Be Prepared for Your Crowd
By Amy Hunt
Surveys have shown that many people regard entertaining as stressful as having a root canal, especially if you don't regard yourself as an expert chef. To avoid the trauma, you can hire a private chef or caterer, or take everyone to a restaurant or function hall. But sometimes these options simply don't work--whether due to cost, or space availability, or more likely that you want your guests to feel an intimate, at-home ambiance.
It goes without saying that planning ahead will relieve the stress of cooking for a crowd and help you to get out of the kitchen faster. Here are a few tips to help you with your advance plannin:
A little advanced planning can make all the difference between delicious food & fun times and disaster! Also, Dan wanted me to add the following tips that he learned from the School of Hard Knocks:
- Don't forget to use Cook'n to help you! Cook'n's menu planning and grocery shopping features are a great asset for planning special events like this.
- Make a list of all dishes you plan on serving, and consider the cost of the ingredients you will need as you choose your recipe(s). Stay with the types of dishes you're comfortable preparing. Go for familiar food with a twist and easy but beautiful presentations.
- Start with smart shopping by stocking up on pantry items a week in advance and for perishables one or two days in advance. That way when you forget something, you have time to run back to the store.
- Select menu items that can be made a day or two in advance so you are not exhausted and can enjoy the party. Select foods that can be served cold or at room temperature and that can be served family style on large platters for quick serving.
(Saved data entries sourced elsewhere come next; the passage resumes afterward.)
(** The call on one matrix is the batch element with the scale of its own
    shift. *)
Lemma woodbury_factor_single V s :
  mat_wf V → length s = mcols V → 0 < mcols V →
  Forall (λ z, szero ≺ z) s →
  woodbury_factor V s = Val (factor_b (scale_t s) V s).
Proof.
  intros HV Hs Hn Hpos. rewrite woodbury_factor_total by done.
  destruct (factor_b_spec (scale_t s) V s) as (HC&HR&_);
    [done|done|apply scale_t_pos; (done || lia)|done|].
  change (shifted_t V s) with (shifted_b (scale_t s) V s).
  rewrite HC. by res_simpl.
Qed.

Lemma woodbury_solve_single V R B s :
  mrows R = mrows V → mcols R = mcols V →
  length s = mcols V → mrows B = mcols V → 0 < mcols V →
  woodbury_solve (T2 B) V R s = Val (T2 (solve_b (scale_t s) V R B s)).
Proof.
  intros Hr Hc Hs HB Hn. rewrite woodbury_solve_mat_total by done.
  do 2 f_equal. apply mat_tab_ext. intros i c Hi Hcc.
  unfold solve_entry, solve_entry_b, column; cbv zeta.
  change (inv_shift_t s) with (weights (scale_t s) s).
  rewrite lookup_total_tab by lia. do 3 f_equal.
  apply ssum_ext. intros j Hj. by rewrite lookup_total_tab by lia.
Qed.
End single.

Section batch_theorems.
Context {F : Type} `{ExactSqrt F}.
Implicit Types (bs : list nat) (V B : nat → mat F) (s : nat → list F).
Implicit Types (S : batch (list F)).

(** The two functions on a batch of systems never raise, and what they
    return is given element by element with the scale of the batch, which
    is positive.  The shift is a batch that broadcasts to the batch shape
    of the matrices. *)
Lemma batch_factor_solve_total bs b k n t V B s S :
  b = numel bs → 0 < b → 0 < n →
  (∀ f, f < b → mat_wf (V f) ∧ mrows (V f) = k ∧ mcols (V f) = n) →
  (∀ f, f < b → length (s f) = n ∧ Forall (λ z, szero ≺ z) (s f)) →
  (∀ f, f < b → mat_wf (B f) ∧ mrows (B f) = n ∧ mcols (B f) = t) →
  broadcasts_as bs S s →
  woodbury_factor_batch (batch_tab bs b V) S
  = Val (batch_tab bs b (λ f, factor_b (scale_b S) (V f) (s f)))
  ∧ woodbury_solve_batch (batch_tab bs b B) (batch_tab bs b V)
      (batch_tab bs b (λ f, factor_b (scale_b S) (V f) (s f))) S
    = Val (batch_tab bs b (λ f,
        solve_b (scale_b S) (V f)
                (factor_b (scale_b S) (V f) (s f)) (B f) (s f)))
  ∧ szero ≺ scale_b S.
Proof.
  intros Hbs Hb Hn HV Hs HB HS.
  pose proof (scale_of_pos bs b n s S Hbs Hb Hn Hs HS) as Ha.
  split; [by eapply woodbury_factor_batch_total|].
  split; [eapply woodbury_solve_batch_total; try done|done].
  intros f Hf. destruct (HV f Hf) as (?&?&?), (Hs f Hf) as [??].
  by apply factor_b_shape.
Qed.

(** With a shift that broadcasts to the batch as [s], the two functions
    return a batch of the batch shape whose element [f] solves the system
    of [V f] and [s f]. *)
Lemma batch_solves bs b k n t V B s S :
  b = numel bs → 0 < b → 0 < n →
  (∀ f, f < b → mat_wf (V f) ∧ mrows (V f) = k ∧ mcols (V f) = n) →
  (∀ f, f < b → length (s f) = n ∧ Forall (λ z, szero ≺ z) (s f)) →
  (∀ f, f < b → mat_wf (B f) ∧ mrows (B f) = n ∧ mcols (B f) = t) →
  broadcasts_as bs S s →
  ∃ Rb Xb,
    woodbury_factor_batch (batch_tab bs b V) S = Val Rb
    ∧ woodbury_solve_batch (batch_tab bs b B) (batch_tab bs b V) Rb S = Val Xb
    ∧ b_shape Xb = bs ∧ length (b_elems Xb) = b
    ∧ ∀ f X, b_elems Xb !! f = Some X →
        matmul (shifted_system (V f) (s f)) X = Val (B f).
Proof.
  intros Hbs Hb Hn HV Hs HB HS.
  destruct (batch_factor_solve_total bs b k n t V B s S) as (HR&HX&Ha);
    [done..|].
  eexists _, _. split; [exact HR|]. split; [exact HX|].
  split; [done|]. split; [simpl; by rewrite length_fmap, length_seq|].
  intros f X [Hf ->]%batch_tab_lookup.
  destruct (HV f Hf) as (?&?&?), (Hs f Hf) as [??], (HB f Hf) as (?&?&?).
  apply solve_factor_b_correct; (done || congruence).
Qed.

(** C9.  The two functions on a batch of systems, in exact arithmetic:
    for [b > 0] matrices [V f] of shape [k x n], positive shifts and
    right-hand sides [B f] of shape [n x t], [woodbury_factor] returns a
    batch of factors, [woodbury_solve] with it returns a batch of the same
    batch shape, and its element [f] solves
    [(diag(shift f) + V f' V f) X = B f], although the scale of lines 104
    and 136 is the maximum over the whole batch. *)
Theorem woodbury_batch_correct bs b k n t V B s :
  b = numel bs → 0 < b → 0 < n →
  (∀ f, f < b → mat_wf (V f) ∧ mrows (V f) = k ∧ mcols (V f) = n) →
  (∀ f, f < b → length (s f) = n ∧ Forall (λ z, szero ≺ z) (s f)) →
  (∀ f, f < b → mat_wf (B f) ∧ mrows (B f) = n ∧ mcols (B f) = t) →
  ∃ Rb Xb,
    woodbury_factor_batch (batch_tab bs b V) (batch_tab bs b s) = Val Rb
    ∧ woodbury_solve_batch (batch_tab bs b B) (batch_tab bs b V) Rb
                           (batch_tab bs b s) = Val Xb
    ∧ b_shape Xb = bs ∧ length (b_elems Xb) = b
    ∧ ∀ f X, b_elems Xb !! f = Some X →
        matmul (shifted_system (V f) (s f)) X = Val (B f).
Proof.
  intros Hbs. intros. apply (batch_solves bs b k n t); try done.
  subst b. apply broadcasts_as_tab.
Qed.

(** C19.  A shift without batch dimensions is shared by the batch: for
    [b > 0] matrices [V f] of shape [k x n], one positive shift of length
    [n] and right-hand sides [B f] of shape [n x t], the two functions
    broadcast the shift over the batch and raise nothing, and the element
    [f] of the result solves [(diag(shift) + V f' V f) X = B f]. *)
Theorem woodbury_shared_shift bs b k n t V B (shift : list F) :
  b = numel bs → 0 < b → 0 < n →
  (∀ f, f < b → mat_wf (V f) ∧ mrows (V f) = k ∧ mcols (V f) = n) →
  length shift = n → Forall (λ z, szero ≺ z) shift →
  (∀ f, f < b → mat_wf (B f) ∧ mrows (B f) = n ∧ mcols (B f) = t) →
  ∃ Rb Xb,
    woodbury_factor_batch (batch_tab bs b V) (Batch [] [shift]) = Val Rb
    ∧ woodbury_solve_batch (batch_tab bs b B) (batch_tab bs b V) Rb
                           (Batch [] [shift]) = Val Xb
    ∧ b_shape Xb = bs ∧ length (b_elems Xb) = b
    ∧ ∀ f X, b_elems Xb !! f = Some X →
        matmul (shifted_system (V f) shift) X = Val (B f).
Proof.
  intros. apply (batch_solves bs b k n t V B (λ _, shift)); try done.
  apply broadcasts_as_shared.
Qed.

(** C18.  Batch invariance of the solve: under the same hypotheses, the
    element [f] of the batch of solutions is what the two functions return
    for the system [f] alone. *)
Theorem woodbury_batch_invariant bs b k n t V B s :
  b = numel bs → 0 < b → 0 < n →
  (∀ f, f < b → mat_wf (V f) ∧ mrows (V f) = k ∧ mcols (V f) = n) →
  (∀ f, f < b → length (s f) = n ∧ Forall (λ z, szero ≺ z) (s f)) →
  (∀ f, f < b → mat_wf (B f) ∧ mrows (B f) = n ∧ mcols (B f) = t) →
  ∃ Rb Xb,
    woodbury_factor_batch (batch_tab bs b V) (batch_tab bs b s) = Val Rb
    ∧ woodbury_solve_batch (batch_tab bs b B) (batch_tab bs b V) Rb
                           (batch_tab bs b s) = Val Xb
    ∧ ∀ f X, b_elems Xb !! f = Some X →
        ∃ R, woodbury_factor (V f) (s f) = Val R
             ∧ woodbury_solve (T2 (B f)) (V f) R (s f) = Val (T2 X).
Proof.
  intros Hbs Hb Hn HV Hs HB.
  destruct (batch_factor_solve_total bs b k n t V B s (batch_tab bs b s))
    as (HR&HX&Ha); [done..|subst b; apply broadcasts_as_tab|].
  eexists _, _. split; [exact HR|]. split; [exact HX|].
  intros f X [Hf ->]%batch_tab_lookup.
  destruct (HV f Hf) as (?&?&?), (Hs f Hf) as [??], (HB f Hf) as (?&?&?).
  assert (szero ≺ scale_t (s f)) as Ha' by (apply scale_t_pos; (done || lia)).
  destruct (factor_b_shape (scale_t (s f)) (V f) (s f) k n) as [??];
    [done..|].
  eexists. split; [apply woodbury_factor_single; (done || congruence)|].
  rewrite woodbury_solve_single by (done || congruence). do 2 f_equal.
  apply (shifted_system_unique (V f) (s f) (B f));
    [congruence|done|apply mat_tab_wf|apply mat_tab_wf|done|done|..];
    apply solve_factor_b_correct; (done || congruence).
Qed.
End batch_theorems.

(** ** Runs and witnesses *)

(** Two systems with [k = 1] and [n = 2]: [V = (1, 0)] with the shift 3 and
    [V = (1/2, 0)] with the shift 3/4.  The scale of the batch is 4/3, the
    scale of the first system alone is 1/3. *)
Definition Vq : batch (mat Qc) :=
  Batch [2] [Mat 1 2 [[qc 1 1; qc 0 1]]; Mat 1 2 [[qc 1 2; qc 0 1]]].
Definition sq : batch (list Qc) :=
  Batch [2] [[qc 3 1; qc 3 1]; [qc 3 4; qc 3 4]].
Definition Bq : batch (mat Qc) :=
  Batch [2] [Mat 2 1 [[qc 4 1]; [qc 3 1]]; Mat 2 1 [[qc 1 1]; [qc 3 1]]].

(** The factor of a batch element depends on the other elements of
    the batch: in the batch the factor of the first system is [(1, 0)],
    alone it is [(1/4, 0)], four times smaller, the ratio of the two
    scales.  The solutions are the same, [(1, 1)]. *)
Example batch_factor_depends_on_batch :
  woodbury_factor_batch Vq sq
  = Val (Batch [2] [Mat 1 2 [[qc 1 1; qc 0 1]]; Mat 1 2 [[qc 1 2; qc 0 1]]])
  ∧ woodbury_factor (Mat 1 2 [[qc 1 1; qc 0 1]]) [qc 3 1; qc 3 1]
    = Val (Mat 1 2 [[qc 1 4; qc 0 1]])
  ∧ (R ← woodbury_factor_batch Vq sq; woodbury_solve_batch Bq Vq R sq)
    = Val (Batch [2] [Mat 2 1 [[qc 1 1]; [qc 1 1]];
                      Mat 2 1 [[qc 1 1]; [qc 4 1]]])
  ∧ (R ← woodbury_factor (Mat 1 2 [[qc 1 1; qc 0 1]]) [qc 3 1; qc 3 1];
     woodbury_solve (T2 (Mat 2 1 [[qc 4 1]; [qc 3 1]]))
                    (Mat 1 2 [[qc 1 1; qc 0 1]]) R [qc 3 1; qc 3 1])
    = Val (T2 (Mat 2 1 [[qc 1 1]; [qc 1 1]])).
Proof. split_and!; qc_decide. Qed.

(** A shift without batch dimensions is broadcast over the batch: two
    systems with [k = 1] and [n = 3], [V = (1, 1, 1)] and [V = (2, 2, 0)],
    share the shift [(1, 1, 1)].  Batch shapes that do not fit, and an
    empty batch (the maximum of line 104 is over no entries), are
    refused. *)
Definition Vq3 : batch (mat Qc) :=
  Batch [2] [Mat 1 3 [[qc 1 1; qc 1 1; qc 1 1]];
             Mat 1 3 [[qc 2 1; qc 2 1; qc 0 1]]].
Definition ones3 : list Qc := [qc 1 1; qc 1 1; qc 1 1].

Example run_batch_broadcast :
  woodbury_factor_batch Vq3 (Batch [] [ones3])
  = Val (Batch [2] [Mat 1 3 [[qc 1 4; qc 1 4; qc 1 4]];
                    Mat 1 3 [[qc 2 9; qc 2 9; qc 0 1]]])
  ∧ woodbury_factor_batch Vq3 (Batch [2] [ones3; ones3])
    = woodbury_factor_batch Vq3 (Batch [] [ones3])
  ∧ woodbury_factor_batch Vq3 (Batch [3] [ones3; ones3; ones3])
    = Raise RuntimeError
  ∧ woodbury_factor_batch (Batch [0] []) (Batch [0] []) = Raise RuntimeError.
Proof. split_and!; qc_decide. Qed.

(** A batch of vectors must be passed with a last dimension of size 1.
    Passed as a tensor of shape [(b, n)] it has two dimensions, line 138
    takes it for one [b x n] matrix of right-hand sides, and line 141
    broadcasts [inv_shift], of shape [(b, n, 1)], against it: with [b = 2]
    and [n = 3] the sizes do not fit; with [b = n = 2] they do, and the
    result is a batch of [2 x 2] matrices, not of vectors. *)
Example batch_of_vectors_misread :
  (R ← woodbury_factor_batch Vq3 (Batch [2] [ones3; ones3]);
   woodbury_solve_batch
     (Batch [] [Mat 2 3 [[qc 1 1; qc 1 1; qc 1 1]; [qc 1 1; qc 1 1; qc 1 1]]])
     Vq3 R (Batch [2] [ones3; ones3]))
  = Raise RuntimeError
  ∧ (R ← woodbury_factor_batch Vq sq;
     x ← woodbury_solve_batch
           (Batch [] [Mat 2 2 [[qc 4 1; qc 3 1]; [qc 1 1; qc 3 1]]]) Vq R sq;
     Val (b_shape x, (λ X, (mrows X, mcols X)) <$> b_elems x))
    = Val ([2], [(2, 2); (2, 2)]).
Proof. split; qc_decide. Qed.

(** A batch of two real systems with different shifts. *)
Definition sb (f : nat) : list R :=
  if decide (f = 0) then shift3r else [2; 2; 2]%R.
Definition B31r : mat R := Mat 3 1 [[2]; [2]; [1]]%R.

Lemma sb_pos f : length (sb f) = 3 ∧ Forall (λ z, szero ≺ z) (sb f).
Proof.
  unfold sb. case_decide; (split; [done|]); [exact shift3r_pos|].
  repeat (apply Forall_cons; split; [simpl; apply R_ltb_lt; lra|]).
  by apply Forall_nil.
Qed.

Lemma woodbury_batch_correct_witness :
  ∃ Rb Xb,
    woodbury_factor_batch (batch_tab [2] 2 (λ _, V23r)) (batch_tab [2] 2 sb)
    = Val Rb
    ∧ woodbury_solve_batch (batch_tab [2] 2 (λ _, B31r))
        (batch_tab [2] 2 (λ _, V23r)) Rb (batch_tab [2] 2 sb) = Val Xb
    ∧ b_shape Xb = [2] ∧ length (b_elems Xb) = 2
    ∧ ∀ f X, b_elems Xb !! f = Some X →
        matmul (shifted_system V23r (sb f)) X = Val B31r.
Proof.
  apply (woodbury_batch_correct [2] 2 2 3 1 (λ _, V23r) (λ _, B31r) sb);
    [done|lia|lia|intros; split; [exact V23r_wf|done]|intros; apply sb_pos|].
  intros. split; [by apply (bool_decide_unpack _)|done].
Defined.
- Decide in advance which recipes to make first. Plan cooking and preparation times accordingly.
- Be sure you have pots, pans and serving dishes large enough to prepare and serve your recipe(s).
- Try to incorporate healthy foods into your menu by thinking of ways to add fruits and vegetables to your menu; they are inexpensive, filling and healthy. Don't be afraid to add color because the more colorful the food, the higher the nutrients.
- Crockpots are perfect for keeping foods warm. Plan on borrowing an extra one for a large party.
- To keep foods cold, nestle the serving dish in a bowl or tray of ice. An ice chest can also come in handy.
- Be realistic about how much you can do by yourself. Enlist help and delegate chores so you don't get overwhelmed.
- Buffets mean folks eat more, so if you want to serve this way, remember your guests will have a tendency to eat one-third more food because it all looks so good. Think about lower calorie options for those that are concerned about their waistlines.
- Set the table the night before if you're planning seating arrangements. That helps to reduce confusion among your guests as well as yourself. Arrange seasonal accessories the night before so you'll have plenty of time to enjoy your guests.
If you have any additional tips that you'd like to add, please post them on the Cook'n Club Forum (if you're a Cook'n Club Member)...or e-mail them to Dan@dvo.com.
- Don't get mad at your spouse for not doing enough when things go bad!
- Asking your spouse for specific help ahead of time is much better than getting mad minutes before or (even worse) during the event! (I'm not saying Kathy has gotten mad at me...I'm just...guessing that this would be a good tip, yeah...that's it.)
- Poor planning does not constitute an emergency on your spouse's part (well, OK, maybe it does but just...be nice during the emergency...please! :))
- Make a List! Keep a pencil and paper in your pocket and when you think of something that needs to happen for the party to take place, JOT IT DOWN! It's too hard to keep track of it all in your brain...and when your brain gets full, you will get stressed. Not only does jotting it down relieve your stress but your spouse can look at the list and find ways to help without being asked!
- Finally, let the men watch the football game before and/or after the meal...it's tradition.